One of the challenges of reaching the full potential of quantum computing is figuring out how to get millions of qubits working together – those quantum equivalents of the classic bits that store 1s or 0s in traditional computers.
Scientists at the University of Sussex in the UK have now been able to get qubits traveling directly between two quantum computer microchips and at speeds and accuracies significantly above anything that's been seen before with this technology.
That demonstrates that quantum computers can be scaled up beyond the physical confines of a microchip, a crucial factor when you're potentially dealing with millions of qubits in the same machine. Universal Quantum, a startup spun out from the University of Sussex, will continue to develop the technology.
"The team has demonstrated fast and coherent ion transfer using quantum matter links," says quantum scientist Mariam Akhtar. Akhtar led research on the prototype while she was at the University of Sussex.
"This experiment validates the unique architecture that Universal Quantum has been developing – providing an exciting route towards truly large-scale quantum computing."

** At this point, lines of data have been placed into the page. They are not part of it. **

(** X3.  The dict that [save_model] writes at the path holds the model's
    state dict under [model]; it holds no [None] and no key besides the
    five known ones; and each optional key is in it exactly when its
    argument was supplied. *)
Theorem save_model_file (fs : store obj) (path : string) (m : obj)
    (optimizer replay_buffer discriminator optimizer_d : pyval obj) :
  exists d : checkpoint obj,
    save_model state_dict fs path m
      optimizer replay_buffer discriminator optimizer_d !! path = Some d /\
    d !! "model" = Some (PyObj (state_dict m)) /\
    (forall key v, d !! key = Some v ->
       v <> PyNone /\
       key ∈ ["model"; "optimizer"; "replay_buffer"; "discriminator";
              "optimizer_d"]) /\
    (d !! "optimizer" = None <-> optimizer = PyNone) /\
    (d !! "replay_buffer" = None <-> replay_buffer = PyNone) /\
    (d !! "discriminator" = None <-> discriminator = PyNone) /\
    (d !! "optimizer_d" = None <-> optimizer_d = PyNone).
Proof.
  unfold save_model, torch_save. eexists. split; [apply lookup_insert_eq|].
  split; [|split; [|repeat split]].
  - rewrite !lookup_set_ne by done. apply lookup_singleton_eq.
  - intros key v Hv.
    repeat (apply lookup_set_Some in Hv as [(-> & Hv & _)|Hv];
            [split; [exact Hv | set_solver]|]).
    apply lookup_singleton_Some in Hv as [<- <-].
    split; [discriminate | set_solver].
  - rewrite !lookup_set_ne by done. intros H.
    apply lookup_set_None in H; [done | by rewrite lookup_singleton_ne].
  - intros ->. rewrite !lookup_set_ne by done. simpl.
    by rewrite lookup_singleton_ne.
  - rewrite !lookup_set_ne by done. intros H.
    apply lookup_set_None in H; [done|].
    rewrite !lookup_set_ne by done. by rewrite lookup_singleton_ne.
  - intros ->. rewrite !lookup_set_ne by done. simpl.
    rewrite !lookup_set_ne by done. by rewrite lookup_singleton_ne.
  - rewrite !lookup_set_ne by done. intros H.
    apply lookup_set_None in H; [done|].
    rewrite !lookup_set_ne by done. by rewrite lookup_singleton_ne.
  - intros ->. rewrite !lookup_set_ne by done. simpl.
    rewrite !lookup_set_ne by done. by rewrite lookup_singleton_ne.
  - intros H.
    apply lookup_set_None in H; [done|].
    rewrite !lookup_set_ne by done. by rewrite lookup_singleton_ne.
  - intros ->. simpl.
    rewrite !lookup_set_ne by done. by rewrite lookup_singleton_ne.
Qed.

End CheckpointFile.

(** ** Shapes *)

Lemma all2_map_r {A B : Type} (p : A -> B -> bool) (g : A -> B) (l : list A) :
  (forall a, p a (g a) = true) -> all2 p l (map g l) = true.
Proof.
  intros Hp. induction l as [|a l IH]; simpl; [reflexivity|].
  by rewrite Hp, IH.
Qed.

Lemma all2_zip_with {A : Type} (p : A -> A -> bool) (f : A -> A -> A) (l k : list A) :
  (forall a b, p a b = true -> p a (f a b) = true) ->
  all2 p l k = true -> all2 p l (zip_with f l k) = true.
Proof.
  intros Hp. revert k.
  induction l as [|a l IH]; intros [|b k] Hlk; simpl in *; try discriminate.
  - reflexivity.
  - apply andb_true_iff in Hlk as [Hab Hlk]. by rewrite (Hp a b Hab), IH.
Qed.

Lemma all2_sym {A : Type} (p : A -> A -> bool) (l k : list A) :
  (forall a b, p a b = true -> p b a = true) ->
  all2 p l k = true -> all2 p k l = true.
Proof.
  intros Hp. revert k.
  induction l as [|a l IH]; intros [|b k] Hlk; simpl in *; try discriminate.
  - reflexivity.
  - apply andb_true_iff in Hlk as [Hab Hlk]. by rewrite (Hp a b Hab), IH.
Qed.

Lemma all2_trans {A : Type} (p : A -> A -> bool) (l k j : list A) :
  (forall a b c, p a b = true -> p b c = true -> p a c = true) ->
  all2 p l k = true -> all2 p k j = true -> all2 p l j = true.
Proof.
  intros Hp. revert k j.
  induction l as [|a l IH]; intros [|b k] [|c j] Hlk Hkj; simpl in *;
    try discriminate.
  - reflexivity.
  - apply andb_true_iff in Hlk as [Hab Hlk].
    apply andb_true_iff in Hkj as [Hbc Hkj].
    by rewrite (Hp a b c Hab Hbc), (IH k j Hlk Hkj).
Qed.

Lemma same_shape_tmap (f : Q -> Q) (n : nat) (x : tensor n) :
  same_shape n x (tmap f n x) = true.
Proof.
  induction n as [|k IH]; simpl; [reflexivity|]. by apply all2_map_r.
Qed.

Lemma same_shape_sym (n : nat) (x y : tensor n) :
  same_shape n x y = true -> same_shape n y x = true.
Proof.
  revert x y. induction n as [|k IH]; intros x y; simpl; [done|].
  apply all2_sym. exact IH.
Qed.

Lemma same_shape_trans (n : nat) (x y z : tensor n) :
  same_shape n x y = true -> same_shape n y z = true -> same_shape n x z = true.
Proof.
  revert x y z. induction n as [|k IH]; intros x y z; simpl; [done|].
  apply all2_trans. exact IH.
Qed.

Lemma same_shape_refl (n : nat) (x : tensor n) : same_shape n x x = true.
Proof.
  induction n as [|k IH]; simpl; [reflexivity|].
  induction x as [|a x IHx]; simpl; [reflexivity|]. by rewrite IH, IHx.
Qed.

Lemma same_shape_tzip (f : Q -> Q -> Q) (n : nat) (x y : tensor n) :
  same_shape n x y = true -> same_shape n x (tzip f n x y) = true.
Proof.
  revert x y. induction n as [|k IH]; intros x y; simpl; [done|].
  apply all2_zip_with. exact IH.
Qed.

Lemma same_shape_elems_length (n : nat) (x y : tensor n) :
  same_shape n x y = true -> length (elems n x) = length (elems n y).
Proof.
  revert x y. induction n as [|k IH]; intros x y; simpl; [done|].
  revert y. induction x as [|a x IHx]; intros [|b y] Hxy; simpl in *;
    try discriminate; [reflexivity|].
  apply andb_true_iff in Hxy as [Hab Hxy].
  by rewrite !length_app, (IH a b Hab), (IHx y Hxy).
Qed.

(** The entries of an entrywise operation on two tensors of one shape. *)
Lemma elems_tzip (f : Q -> Q -> Q) (n : nat) (x y : tensor n) :
  same_shape n x y = true ->
  elems n (tzip f n x y) = zip_with f (elems n x) (elems n y).
Proof.
  revert x y. induction n as [|k IH]; intros x y; simpl; [done|].
  revert y. induction x as [|a x IHx]; intros [|b y] Hxy; simpl in *;
    try discriminate; [reflexivity|].
  apply andb_true_iff in Hxy as [Hab Hxy].
  rewrite zip_with_app by (by apply same_shape_elems_length).
  by rewrite (IH a b Hab), (IHx y Hxy).
Qed.

(** ** [rescale]: what a returned tensor is *)

Lemma remap_strict (lo hi M m a b : Q) :
  lo < hi -> m < M -> a < b -> remap lo hi M m a < remap lo hi M m b.
Proof.
  intros Hlt HmM Hab. unfold remap.
  assert (Hs : 0 < (hi - lo) / (M - m)).
  { apply Qlt_shift_div_l; lra. }
  apply Qplus_lt_le_compat; [|apply Qle_refl].
  apply Qmult_lt_compat_r; [exact Hs | lra].
Qed.

(** When [rescale] returns, the bounds were in order, the input had a
    maximum above its minimum, and each entry went through [remap]. *)
Lemma rescale_Ok_inv (n : nat) (x y : tensor n) (lo hi : Q) :
  rescale n x lo hi = Ok y ->
  lo < hi /\
  exists M m,
    torch_max n x = Ok M /\ torch_min n x = Ok m /\ m < M /\
    elems n y = map (remap lo hi M m) (elems n x) /\
    same_shape n x y = true.
Proof.
  intros Hy. destruct (Qlt_bool lo hi) eqn:Hlt.
  - apply Qlt_bool_iff in Hlt. split; [exact Hlt|].
    destruct (torch_max n x) as [M| |] eqn:HM;
      [| unfold rescale in Hy; rewrite HM in Hy;
         destruct (negb (Qlt_bool lo hi)); discriminate ..].
    destruct (torch_min n x) as [m| |] eqn:Hm;
      [| unfold rescale in Hy; rewrite HM, Hm in Hy;
         destruct (negb (Qlt_bool lo hi)); discriminate ..].
    exists M, m. split; [reflexivity|]. split; [reflexivity|].
    rewrite (rescale_unfold n x lo hi M m Hlt HM Hm) in Hy.
    assert (HmM : m < M).
    { pose proof HM as HM'. pose proof Hm as Hm'.
      apply torch_max_Ok, list_max_spec in HM' as [_ HMle].
      apply torch_min_Ok, list_min_spec in Hm' as [Hmin _].
      rewrite Forall_forall in HMle. specialize (HMle m Hmin).
      destruct (Qlt_le_dec m M) as [Hlt'|Hge]; [exact Hlt'|].
      rewrite fdiv_zero in Hy; [discriminate|].
      assert (M == m) by (by apply Qle_antisym). lra. }
    split; [exact HmM|].
    rewrite fdiv_nonzero in Hy by lra. injection Hy as <-.
    split.
    + rewrite !elems_tmap, !map_map. reflexivity.
    + eapply same_shape_trans; [apply same_shape_tmap|].
      eapply same_shape_trans; apply same_shape_tmap.
  - unfold rescale in Hy. rewrite Hlt in Hy. discriminate.
Qed.

(** X5.  A tensor that [rescale] returns has the shape of the input. *)
Theorem rescale_same_shape (n : nat) (x y : tensor n) (lo hi : Q) :
  rescale n x lo hi = Ok y -> same_shape n x y = true.
Proof.
  intros Hy. by apply rescale_Ok_inv in Hy as (_ & M & m & _ & _ & _ & _ & Hs).
Qed.

Lemma rescale_same_shape_witness :
  exists y, rescale 3 batch22 0 1 = Ok y /\ same_shape 3 batch22 y = true.
Proof.
  eexists. split; [reflexivity|].
  eapply (rescale_same_shape 3 batch22 _ 0 1). reflexivity.
Defined.

(** X7.  With [lo < hi], [rescale] raises [RuntimeError] exactly when the
    input has no entries. *)
Theorem rescale_empty (n : nat) (x : tensor n) (lo hi : Q) :
  lo < hi ->
  (rescale n x lo hi = Raise RuntimeError <-> elems n x = []).
Proof.
  intros Hlt. unfold rescale. apply Qlt_bool_iff in Hlt. rewrite Hlt. simpl.
  unfold torch_max, torch_min.
  destruct (elems n x) as [|v l] eqn:E; simpl; [split; reflexivity|].
  unfold fdiv. destruct (Qeq_bool _ 0); simpl; split; discriminate.
Qed.

Lemma rescale_empty_witness :
  rescale 3 [[]; []] 0 1 = Raise RuntimeError /\
  rescale 2 img32 0 1 <> Raise RuntimeError.
Proof.
  split.
  - apply (rescale_empty 3 [[]; []] 0 1); reflexivity.
  - intros H. apply (rescale_empty 2 img32 0 1) in H; [discriminate H | reflexivity].
Defined.

(** ** [corruption]: modes, shapes and entries *)

Lemma corruption_Ok_inv (n : nat) (x : tensor (2 + n)) (type_ : string)
    (noise_scale : Q) (randn broken mask : tensor (2 + n)) :
  corruption n x type_ noise_scale randn = Ok (broken, mask) ->
  (type_ = "ebm" \/ type_ = "flow") /\
  mask = corruption_mask n x type_ /\
  broken =
    clamp (2 + n)
      (tzip Qplus (2 + n)
         (tzip Qmult (2 + n) x mask)
         (tzip Qmult (2 + n)
            (tmap (fun v => v * noise_scale) (2 + n)
               (tmap (fun m => 1 - m) (2 + n) mask))
            randn))
      eps (1 - eps).
Proof.
  unfold corruption.
  destruct (bool_decide (type_ ∈ ["ebm"; "flow"])) eqn:E; simpl negb; cbv iota;
    [|discriminate].
  intros Hc. injection Hc as <- <-. split; [|split; reflexivity].
  apply bool_decide_eq_true_1 in E.
  apply elem_of_cons in E as [->|E]; [by left|].
  apply elem_of_cons in E as [->|E]; [by right|].
  by apply elem_of_nil in E.
Qed.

The researchers used a specialized technique they're calling UQConnect to make the transfers, using an electric field setup to transport qubits. It means microchips could be slotted together in a similar way to jigsaw puzzle pieces to build quantum computers.
While qubits are notoriously hard to keep stable and shift around, the team hit a 99.999993 percent success rate and a connection rate of 2,424 links per second. There's scope for having hundreds or even thousands of quantum computing microchips connected in this way, with minimal data or fidelity loss.
There's more than one way to build a quantum microchip: In this case, the architecture used trapped atomic ions as the qubits for the best stability and reliability and charge-coupled device circuitry for superior electrical charge transfer.
"As quantum computers grow, we will eventually be constrained by the size of the microchip, which limits the number of quantum bits such a chip can accommodate," says quantum scientist Winfried Hensinger from the University of Sussex.
"As such, we knew a modular approach was key to make quantum computers powerful enough to solve step-changing industry problems."
The purposes that quantum computers could eventually be put to include developing new materials, research into drug treatments, cybersecurity improvements, and climate change models.
While quantum computers exist today, they're limited in scope compared to what they could eventually become – they're more research projects than machines that can be practically utilized and programmed.
Breakthroughs like the one we've reported on here are taking us towards fully realizing the potential of quantum computing, and developing ways to harness millions of qubits is a vital part of that.
"These exciting results show the remarkable potential of Universal Quantum's quantum computers to become powerful enough to unlock the many life-changing applications of quantum computing," says quantum scientist Sebastian Weidt from the University of Sussex.
The research has been published in Nature Communications.